Cuando terminé, salí con mucho cuidado y me miré en el espejo empañado, quitando la condensación con la mano.
La cara que me miraba desde allí me sobresaltó. Parecía alguien preparado para una pelea. En parte se debía a mi pelo corto: después de la ducha y de frotarlo vigorosamente con la toalla, parecía agresivamente puntiagudo y desafiante, como el de un boxeador entre asaltos. Tenía la cara blanca y recortada bajo aquella luz intensa, los ojos oscuros y acusadores rodeados de sombras, como si me hubieran dado una paliza.

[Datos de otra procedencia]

(* ===== verification/ColumnStatsTheorems.v ===== *)
(** * Column statistics cover their columns

    The bounds that [ColumnStats] merges over row groups and truncates: they cover the
    values of the column when the footer's statistics do, in the order of the column's
    type, which is defined here and not by the code's comparison; and the cases in which
    the code's order or numbering is not the table's. *)

From S2P Require Import Prelude Core Avro FileFormat Manifest ManifestExamples ArrowSchema Floats ColumnStats.

(* ------------------------------------------------------------------ *)
(** ** The order of bounds                                             *)
(* ------------------------------------------------------------------ *)

(** The column types whose values Parquet orders as the column does.  Not here: unsigned
    integers, decimals stored in bytes (see [unsigned_bounds] and
    [negative_decimal_bounds]) and the old timestamps. *)
Inductive ValueType : Type := VBoolean | VInt32 | VInt64 | VFloat | VDouble | VBytes | VFixedBytes.

Definition physical (ty : ValueType) : PhysicalType :=
  match ty with
  | VBoolean => BOOLEAN
  | VInt32 => INT32
  | VInt64 => INT64
  | VFloat => FLOAT
  | VDouble => DOUBLE
  | VBytes => BYTE_ARRAY
  | VFixedBytes => FIXED_LEN_BYTE_ARRAY
  end.

(** The value of the IEEE number with the bits [b] of [w], the lower [m] of them its
    mantissa, in units of its least positive number: sign, exponent and mantissa,
    subnormal numbers with the exponent 0.  An infinity is beyond the finite numbers. *)
Definition unsigned_value (m n : Z) : Z :=
  if n / 2 ^ m =? 0 then n else (2 ^ m + n `mod` 2 ^ m) * 2 ^ (n / 2 ^ m - 1).
Definition ieee_value (w m b : Z) : Z :=
  if b <? 2 ^ (w - 1) then unsigned_value m b else - unsigned_value m (b - 2 ^ (w - 1)).

(** The infinity's bits without the sign; those of a NaN are greater. *)
Definition ieee_number (w m b : Z) : Prop := b `mod` 2 ^ (w - 1) ≤ 2 ^ (w - 1) - 2 ^ m.

(** How a value is stored; no NaN, which Parquet leaves out of its statistics. *)
Definition value_ok (ty : ValueType) (b : bytes) : Prop :=
  bytes_ok b ∧
  match ty with
  | VBoolean => Zlen b = 1
  | VInt32 => Zlen b = 4
  | VInt64 => Zlen b = 8
  | VFloat => Zlen b = 4 ∧ ieee_number 32 23 (from_le b)
  | VDouble => Zlen b = 8 ∧ ieee_number 64 52 (from_le b)
  | VBytes | VFixedBytes => True
  end.

(** In a dictionary [a] comes no later than [b]: it begins [b], or the first byte in
    which they differ is less. *)
Definition lexicographic (a b : bytes) : Prop :=
  (∃ rest, b = a ++ rest) ∨ ∃ p x y a' b', a = p ++ x :: a' ∧ b = p ++ y :: b' ∧ x < y.

(** At most, in the order of the type's values. *)
Definition at_most (ty : ValueType) (a b : bytes) : Prop :=
  match ty with
  | VBoolean => from_le a ≤ from_le b
  | VInt32 => signed 32 (from_le a) ≤ signed 32 (from_le b)
  | VInt64 => signed 64 (from_le a) ≤ signed 64 (from_le b)
  | VFloat => ieee_value 32 23 (from_le a) ≤ ieee_value 32 23 (from_le b)
  | VDouble => ieee_value 64 52 (from_le a) ≤ ieee_value 64 52 (from_le b)
  | VBytes | VFixedBytes => lexicographic a b
  end.

(** Byte strings compare as in a dictionary. *)
Lemma bytes_cmp_refl a : bytes_cmp a a = Eq.
Proof. induction a as [|x a IH]; [done|]. cbn. by rewrite Z.compare_refl. Qed.

Lemma bytes_cmp_prefix a b : bytes_cmp a (a ++ b) ≠ Gt.
Proof. induction a as [|x a IH]; [by destruct b|]. cbn. by rewrite Z.compare_refl. Qed.

Lemma bytes_cmp_above p x y rest tail : x < y → bytes_cmp ((p ++ x :: rest)) (p ++ y :: tail) = Lt.
Proof.
  intros Hxy. induction p as [|z p IH]; cbn; [|by rewrite Z.compare_refl].
  by rewrite (proj2 (Z.compare_lt_iff x y) Hxy).
Qed.

Lemma bytes_cmp_flip a b : bytes_cmp b a = CompOpp (bytes_cmp a b).
Proof.
  revert b. induction a as [|x a IH]; intros [|y b]; try done. cbn.
  rewrite (Z.compare_antisym x y). destruct (x ?= y); [apply IH|done|done].
Qed.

Suspiré y cogí mi neceser. No llevo mucho maquillaje, pero sí que me puse un poco de brillo de labios y máscara de pestañas, lo básico. No tenía colorete, pero me froté las mejillas con un poquito de brillo de labios, para atenuar un poco la palidez, y luego me puse unos vaqueros ajustados limpios y una camiseta gris.
En algún lugar lejano, abajo, empezó a sonar la música. Billy Idol, la música de White Wedding. ¿A alguien le parecía gracioso?
—¡Le... quiero decir, Nora! —La voz de Flo subió por las escaleras, por encima de la música de Billy Idol que insistía en que empezáramos otra vez—. ¿Te apetece comer algo?
—¡Ya voy! —respondí gritando también y, con un suspiro, envolví mi ropa interior sucia en la toalla, recogí el neceser y abrí la puerta.